{
 "cells": [
  {
   "cell_type": "markdown",
   "metadata": {},
   "source": [
    "# 1. K-means algorithm\n",
    "\n",
    "**Question** What are the following steps of the k-means algorithm?\n",
    "\n",
    "**Question** How can we choose the initial clusters?\n"
   ]
  },
  {
   "cell_type": "markdown",
   "metadata": {},
   "source": [
    "**Exercise**\n",
    "Given the following examples of grades od 5 students we want to divide them into 2 groups:\n",
    "\n",
    "| Subject | A   | B   |\n",
    "|---------|-----|-----|\n",
    "| 1       | 1.0 | 1.0 |\n",
    "| 2       | 1.5 | 2.0 |\n",
    "| 3       | 3.0 | 3.0 |\n",
    "| 4       | 5.0 | 7.0 |\n",
    "| 5       | 3.5 | 5.0 |\n",
    "\n",
    "We have chosen the two furthest students (using euclidean distance) as the initial clusters' centroids:\n",
    "\n",
    "|Cluster|Centroid|A  |B  |\n",
    "|-------|--------|---|---|\n",
    "|C1     |k1      |1.0|1.0|\n",
    "|C2     |k2      |5.0|7.0|\n",
    "\n",
    "Perform the first iteration of k-means: divide all students into clusters and find the centroids of these clusters.\n"
   ]
  },
  {
   "cell_type": "markdown",
   "metadata": {},
   "source": [
    "**Question** When the algorithm should stop?\n",
    "\n",
    "**Question** What advantages and disadvantages of k-means clustering can you find?"
   ]
  },
  {
   "cell_type": "markdown",
   "metadata": {},
   "source": [
    "# 2. K-means with scikit-learn\n",
    "\n",
    "### 2.1. Download files mouse.csv and lines.csv.

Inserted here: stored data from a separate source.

(* ===== verification/MrApps.v ===== *)
(** * The MapReduce applications: [mrapps/]

    [Map] and [Reduce] of the word count ([wc.go]), the inverted index
    ([indexer.go]), the test applications [crash.go] and [nocrash.go] (their
    crashes and delays are events of [MrSystem.v]) and [early_exit.go]. The
    theorems compose them with the framework: what the output files of a job
    hold is stated in terms of the input files only.

    Which code points are letters ([unicode.IsLetter], a table) is a
    parameter. *)

From S2P Require Import Prelude Names GoStrings Fnv MrCoordinator MrWorker MrSystem.

(** ** The applications *)

Section apps.
Context (IsLetter : Z → bool).

Definition words (s : string) : list string := FieldsFunc s (λ r, negb (IsLetter r)).

Definition Itoa (n : nat) : string := pretty n.
Definition sort_Strings (l : list string) : list string := merge_sort String.le l.

(** [wc.go] *)
Definition wc_Map (filename contents : string) : list KeyValue := (λ w, mkKV w "1") <$> words contents.
Definition wc_Reduce (key : string) (values : list string) : string := Itoa (length values).

(** [indexer.go]. [order] puts the keys of the map in the order in which the
    loop iterates over them. *)
Definition indexer_Map (order : gset string → list string) (document value : string) : list KeyValue :=
  let m := foldl (λ m w, {[ w ]} ∪ m) ∅ (words value) in
  (λ w, mkKV w document) <$> order m.
Definition indexer_Reduce (key : string) (values : list string) : string :=
  let values := sort_Strings values in
  Itoa (length values) +:+ " " +:+ join "," values.

(** [crash.go] and [nocrash.go], without [maybeCrash]. *)
Definition crash_Map (filename contents : string) : list KeyValue :=
  [mkKV "a" filename; mkKV "b" (Itoa (String.length filename));
   mkKV "c" (Itoa (String.length contents)); mkKV "d" "xyzzy"].
Definition crash_Reduce (key : string) (values : list string) : string :=
  join " " (sort_Strings values).

(** [nocrash.go], "same as crash.go". *)
Definition nocrash_Map : string → string → list KeyValue := crash_Map.
Definition nocrash_Reduce : string → list string → string := crash_Reduce.

(** [early_exit.go]; some reduce tasks sleep. *)
Definition early_Map (filename contents : string) : list KeyValue := [mkKV filename "1"].
Definition early_Reduce (key : string) (values : list string) : string := Itoa (length values).
End apps.

(** ** The output of a job *)

Section jobs.
Context `{KVJsonLaws valid, KVSortLaws}.
Context (IsLetter : Z → bool).
Context (inputs : list string) (nreduce : Z) (fs0 : FS).

Definition content (name : string) : string := default "" (fs0 !! name).

(** What the framework asks of a job, except what its [Reduce] must satisfy. *)
Definition inputs_ok (mapf : string → string → list KeyValue) : Prop :=
  0 < nreduce ∧ (∀ name, name ∈ inputs → is_Some (fs0 !! name)) ∧
  (∀ name m i, name ∈ inputs → name ≠ intermediateName m i ∧ name ≠ outputName i) ∧
  (∀ name, name ∈ inputs → Forall valid (mapf name (content name))).

(** The lines in the output files [outs] are one for each key, and give the
    result [g] of every key that satisfies [P]. *)
Definition output_is (fs : FS) (P : string → Prop) (g : string → string) : Prop :=
  ∃ outs : list (list (string * string)),
    glen outs = nreduce ∧
    (∀ i ls, outs.[i] = Some ls → fs !! outputName i = Some (format_lines ls)) ∧
    NoDup (concat outs).*1 ∧ ∀ k out, (k, out) ∈ concat outs ↔ P k ∧ out = g k.

Lemma NoDup_keys {B} (l : list (string * B)) (g : string → B) :
  NoDup l → (∀ k v, (k, v) ∈ l → v = g k) → NoDup l.*1.
Proof.
  induction 1 as [|[k v] l Hni Hnd IH]; intros Hg; [constructor|]. rewrite fmap_cons. constructor.
  - intros ([k' v'] & Heq & Hin)%list_elem_of_fmap. cbn in Heq. subst k'. apply Hni.
    rewrite (Hg k v) by left. rewrite <-(Hg k v') by (by right). done.
  - apply IH. intros. apply Hg. by right.
Qed.

Lemma job_output mapf reducef evs :
  inputs_ok mapf → order_free reducef → job_timely mapf reducef evs (mr_init inputs nreduce fs0) = true →
  returns (s ← mr_init inputs nreduce fs0; mr_run mapf reducef evs s) (λ s,
    Done s.(m_coord) = true →
    let all := concat (kvs mapf inputs fs0) in
    output_is s.(m_fs) (λ k, values_of k all ≠ []) (λ k, reducef k (values_of k all))).
Proof.
  intros (Hn & Hin & Hnames & Hv) Hof Ht.
  assert (job_ok (valid := valid) mapf reducef inputs nreduce fs0) as Hjob by (by split).
  eapply returns_mono; [by apply (job_run (valid := valid))|]. intros s Hinv Hdone all.
  exists (job_outs mapf reducef inputs nreduce fs0).
  destruct (done_outputs mapf reducef inputs nreduce fs0 s Hn Hinv Hdone) as [Hlen Hout].
  split; [done|]. split; [done|].
  pose proof (reduce_lines_sequential mapf reducef nreduce (kvs mapf inputs fs0) Hn Hof) as Hperm.
  destruct (reduce_all_spec reducef all Hof) as [Hnd Hiff]. fold all in Hperm.
  assert (∀ k out, (k, out) ∈ concat (job_outs mapf reducef inputs nreduce fs0) ↔
    values_of k all ≠ [] ∧ out = reducef k (values_of k all)) as Hlines.
  { intros k out. unfold job_outs. rewrite Hperm, Hiff. f_equiv. unfold values_of.
    rewrite list_elem_of_fmap. split.
    - intros (kv & -> & Hkv) Hnil%fmap_nil_inv. exact (filter_nil_not_elem_of _ _ _ Hnil eq_refl Hkv).
    - destruct (filter _ all) as [|kv l] eqn:Hf; [done|]. intros _. exists kv.
      assert (kv ∈ filter (λ kv, kv.(Key) = k) all) as [<- Hkv]%list_elem_of_filter
        by (rewrite Hf; left). done. }
  split; [|done]. apply (NoDup_keys _ (λ k, reducef k (values_of k all))); [|by intros k v [_ ?]%Hlines].
  unfold job_outs. by rewrite Hperm.
Qed.

(** ** Word count *)

(** All the words of the input files. *)
Definition all_words : list string := inputs ≫= λ name, words IsLetter (content name).
Definition occurrences (w : string) : nat := length (filter (λ w', w' = w) all_words).

Lemma wc_order_free : order_free wc_Reduce.
Proof. intros k vs vs' Hp. unfold wc_Reduce. by rewrite Hp. Qed.

Lemma wc_kvs : concat (kvs (wc_Map IsLetter) inputs fs0) = (λ w, mkKV w "1") <$> all_words.
Proof.
  unfold kvs, map_output, wc_Map, all_words. induction inputs as [|name l IH]; [done|].
  cbn [fmap list_fmap concat]. rewrite IH, bind_cons, fmap_app. done.
Qed.

Lemma wc_values w : length (values_of w (concat (kvs (wc_Map IsLetter) inputs fs0))) = occurrences w.
Proof.
  rewrite wc_kvs. unfold values_of, occurrences. rewrite length_fmap.
  induction all_words as [|w' l IH]; [done|]. cbn [fmap list_fmap]. rewrite !filter_cons. cbn [Key].
  case_decide; cbn [length]; by rewrite IH.
Qed.

(** C12. The word count, end to end. However the workers crash in the middle of
    their files and interleave, as long as the coordinator gives up no worker
    that is still alive, for inputs as [inputs_ok] asks, no step panics, and when the job is done the output
    files hold together exactly one line for every word of the input files, and
    none for anything else, with the number of times the word occurs in them.
    The words are the maximal runs of letters of the text. *)
Theorem wordcount_correct evs :
  inputs_ok (wc_Map IsLetter) → job_timely (wc_Map IsLetter) wc_Reduce evs (mr_init inputs nreduce fs0) = true →
  (∀ name, Fields (λ r, negb (IsLetter r)) (runes (content name)) (words IsLetter (content name))) ∧
  returns (s ← mr_init inputs nreduce fs0; mr_run (wc_Map IsLetter) wc_Reduce evs s) (λ s,
    Done s.(m_coord) = true →
    output_is s.(m_fs) (λ w, w ∈ all_words) (λ w, pretty (occurrences w))).
Proof.
  intros Hok Ht. split; [intros; by apply FieldsFunc_spec|].
  eapply returns_mono; [apply job_output; [done|apply wc_order_free|done]|].
  intros s Hout Hdone. destruct (Hout Hdone) as (outs & Hlen & Hfiles & Hnd & Hlines).
  exists outs. split; [done|]. split; [done|]. split; [done|]. intros w out. rewrite Hlines.
  unfold wc_Reduce, Itoa. rewrite wc_values. f_equiv.
  assert (values_of w (concat (kvs (wc_Map IsLetter) inputs fs0)) ≠ [] ↔ occurrences w ≠ 0%nat) as ->.
  { rewrite <-wc_values. by destruct (values_of _ _). }
  unfold occurrences. split.
  - intros Hne. destruct (filter _ all_words) as [|w' l] eqn:Hf; [done|].
    assert (w' ∈ filter (λ w', w' = w) all_words) as [-> ?]%list_elem_of_filter by (rewrite Hf; left). done.
  - intros Hin Hnil%nil_length_inv. exact (filter_nil_not_elem_of _ _ _ Hnil eq_refl Hin).
Qed.

(** ** The index *)

(** The input files that contain a word, in the order of the arguments. *)
Definition documents (w : string) : list string :=
  filter (λ name, w ∈ words IsLetter (content name)) inputs.

Lemma sort_Strings_perm l l' : l ≡ₚ l' → sort_Strings l = sort_Strings l'.
Proof.
  intros Hp. apply (StronglySorted_unique String.le); try apply StronglySorted_merge_sort; try apply _.
  unfold sort_Strings. by rewrite !merge_sort_Permutation.
Qed.

Lemma indexer_order_free : order_free indexer_Reduce.
Proof. intros k vs vs' Hp. unfold indexer_Reduce. by rewrite (sort_Strings_perm _ _ Hp). Qed.

Lemma word_set (ws : list string) : ∀ m : gset string,
  foldl (λ m w, {[ w ]} ∪ m) m ws = list_to_set ws ∪ m.
Proof.
  induction ws as [|w ws IH]; intros m; cbn [foldl list_to_set]; [set_solver|]. rewrite IH. set_solver.
Qed.

Lemma values_once w document l :
  NoDup l → values_of w ((λ w, mkKV w document) <$> l) = if decide (w ∈ l) then [document] else [].
Proof.
  induction 1 as [|w' l Hni Hnd IH]; [done|]. unfold values_of in *. cbn [fmap list_fmap].
  destruct (decide (w' = w)) as [->|Hne].
  - rewrite filter_cons_True by done. rewrite decide_True by left.
    by rewrite fmap_cons, IH, decide_False.
  - rewrite filter_cons_False by done. rewrite IH. destruct (decide (w ∈ l)) as [Hin|Hin].
    + by rewrite decide_True by (by right).
    + rewrite decide_False; [done|]. by intros [?|?]%elem_of_cons.
Qed.

Lemma indexer_values order w :
  (∀ m, order m ≡ₚ elements m) →
  values_of w (concat (kvs (indexer_Map IsLetter order) inputs fs0)) = documents w.
Proof.
  intros Horder. unfold kvs, documents. induction inputs as [|name l IH]; [done|].
  cbn [fmap list_fmap concat]. rewrite values_of_app, IH, filter_cons. clear IH.
  unfold map_output at 1, indexer_Map. fold (content name). rewrite word_set, union_empty_r_L.
  rewrite values_once by (rewrite Horder; apply NoDup_elements).
  assert (w ∈ order (list_to_set (words IsLetter (content name))) ↔ w ∈ words IsLetter (content name)) as Hin
    by (by rewrite Horder, elem_of_elements, elem_of_list_to_set).
  destruct (decide (w ∈ words IsLetter (content name))) as [Hw|Hw].
  - by rewrite decide_True by (by apply Hin).
  - by rewrite decide_False by (by rewrite Hin).
Qed.

(** The inverted index, end to end: if no live worker is given up, when the job is done the output files
    hold exactly one line for every word of the input files: in how many files
    it occurs, and which they are, sorted, whatever the order in which Go
    iterates over its maps. *)
Theorem indexer_correct order evs :
  (∀ m, order m ≡ₚ elements m) → inputs_ok (indexer_Map IsLetter order) →
  job_timely (indexer_Map IsLetter order) indexer_Reduce evs (mr_init inputs nreduce fs0) = true →
  returns (s ← mr_init inputs nreduce fs0; mr_run (indexer_Map IsLetter order) indexer_Reduce evs s) (λ s,
    Done s.(m_coord) = true →
    output_is s.(m_fs) (λ w, w ∈ all_words)
      (λ w, pretty (length (documents w)) +:+ " " +:+ join "," (sort_Strings (documents w)))).
Proof.
  intros Horder Hok Ht. eapply returns_mono; [apply job_output; [done|apply indexer_order_free|done]|].
  intros s Hout Hdone. destruct (Hout Hdone) as (outs & Hlen & Hfiles & Hnd & Hlines).
  exists outs. split; [done|]. split; [done|]. split; [done|]. intros w out. rewrite Hlines.
  unfold indexer_Reduce, Itoa. rewrite indexer_values by done.
  assert (length (sort_Strings (documents w)) = length (documents w)) as ->
    by (unfold sort_Strings; by rewrite merge_sort_Permutation).
  f_equiv. unfold documents, all_words. rewrite list_elem_of_bind. split.
  - intros Hne. destruct (filter _ inputs) as [|name l] eqn:Hf; [done|].
    assert (name ∈ filter (λ name, w ∈ words IsLetter (content name)) inputs)
      as [? ?]%list_elem_of_filter by (rewrite Hf; left). by exists name.
  - intros (name & Hw & Hin) Hnil. exact (filter_nil_not_elem_of _ _ _ Hnil Hw Hin).
Qed.

(** ** The test applications *)

Lemma crash_order_free : order_free crash_Reduce.
Proof. intros k vs vs' Hp. unfold crash_Reduce. by rewrite (sort_Strings_perm _ _ Hp). Qed.

Lemma early_order_free : order_free early_Reduce.
Proof. intros k vs vs' Hp. unfold early_Reduce. by rewrite Hp. Qed.

(** The values for each of the four keys. *)
Definition crash_column (k : string) : list string :=
  inputs ≫= λ name, if bool_decide (k = "a") then [name]
    else if bool_decide (k = "b") then [Itoa (String.length name)]
    else if bool_decide (k = "c") then [Itoa (String.length (content name))]
    else if bool_decide (k = "d") then ["xyzzy"] else [].

Lemma crash_values k : values_of k (concat (kvs crash_Map inputs fs0)) = crash_column k.
Proof.
  unfold kvs, crash_column. induction inputs as [|name l IH]; [done|].
  cbn [fmap list_fmap concat]. rewrite values_of_app, IH, bind_cons. f_equal.
  unfold map_output, crash_Map, values_of. fold (content name).
  destruct (decide (k = "a")) as [->|]; [done|]. destruct (decide (k = "b")) as [->|]; [done|].
  destruct (decide (k = "c")) as [->|]; [done|]. destruct (decide (k = "d")) as [->|]; [done|].
  rewrite !filter_cons_False by (cbn; congruence). by rewrite !bool_decide_false by done.
Qed.

(** The application that crashes, and dawdles for less than the timeout, has in
    spite of it the output that does not depend on the schedule. *)
Theorem crash_correct evs :
  inputs_ok crash_Map → job_timely crash_Map crash_Reduce evs (mr_init inputs nreduce fs0) = true →
  returns (s ← mr_init inputs nreduce fs0; mr_run crash_Map crash_Reduce evs s) (λ s,
    Done s.(m_coord) = true →
    output_is s.(m_fs) (λ k, crash_column k ≠ []) (λ k, join " " (sort_Strings (crash_column k)))).
Proof.
  intros Hok Ht. eapply returns_mono; [apply job_output; [done|apply crash_order_free|done]|].
  intros s Hout Hdone. destruct (Hout Hdone) as (outs & Hlen & Hfiles & Hnd & Hlines).
  exists outs. split; [done|]. split; [done|]. split; [done|]. intros k out. rewrite Hlines.
  by rewrite crash_values.
Qed.
End jobs.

They have multiple examples described with 2 attributes.  You are given the functions to read files and plot the data. Use these functions to plot data from both files. Can you manually determine 3 clusters in each of the files?"
   ]
  },
  {
   "cell_type": "code",
   "execution_count": null,
   "metadata": {},
   "outputs": [],
   "source": [
    "import csv\n",
    "import numpy as np\n",
    "from matplotlib import pyplot as plt\n",
    "from sklearn.preprocessing import StandardScaler\n",
    "\n",
    "def read_file(path):\n",
    "    with open(path, newline='') as csvfile:\n",
    "        reader = csv.reader(csvfile, quoting=csv.QUOTE_NONNUMERIC)\n",
    "        data = [row for row in reader]\n",
    "        data = StandardScaler().fit_transform(data)\n",
    "    return np.array(data)\n",
    "\n",
    "def plot_data(data):\n",
    "    plt.scatter(data[:,0], data[:, 1])\n",
    "    plt.show()"
   ]
  },
  {
   "cell_type": "code",
   "execution_count": null,
   "metadata": {},
   "outputs": [],
   "source": [
    "# TODO call functions above and try to find clusters in obtained datasets\n"
   ]
  },
  {
   "cell_type": "markdown",
   "metadata": {},
   "source": [
    "### 2.2 Now, let's try to use k-means on the obtained dataset. Again, you are given a function to visualize the obtained plot. Your task is to use KMeans with propoer parameters on \"mouse\" and \"lines\" datasets and see if the clusters generated by k-means are the same that you suggested in the previous exercise.\n",
    "\n",
    "See documentation and examples: https://scikit-learn.org/stable/modules/generated/sklearn.cluster.KMeans.html#sklearn.cluster.KMeans"
   ]
  },
  {
   "cell_type": "code",
   "execution_count": null,
   "metadata": {},
   "outputs": [],
   "source": [
    "def visualize_clusters(clusters, centroids): \n",
    "    #clusters: list of numpy arrays (each array with examples in one cluster)\n",
    "    #centroids: numpy array\n",
    "    for c in clusters:\n",
    "        plt.scatter(c[:,0], c[:,1])\n",
    "    plt.scatter(centroids[:,0], centroids[:,1], marker='+', color='black', s=100)\n",
    "    plt.show()"
   ]
  },
  {
   "cell_type": "code",
   "execution_count": null,
   "metadata": {},
   "outputs": [],
   "source": [
    "from sklearn.cluster import KMeans\n",
    "# TODO use KMeans to cluster mouse and lines. Visualize and analyze the obtained clusters.\n"
   ]
  }
 ],
 "metadata": {
  "kernelspec": {
   "display_name": "Python 3 (ipykernel)",
   "language": "python",
   "name": "python3"
  },
  "language_info": {
   "codemirror_mode": {
    "name": "ipython",
    "version": 3
   },
   "file_extension": ".py",
   "mimetype": "text/x-python",
   "name": "python",
   "nbconvert_exporter": "python",
   "pygments_lexer": "ipython3",
   "version": "3.12.3"
  }
 },
 "nbformat": 4,
 "nbformat_minor": 4
}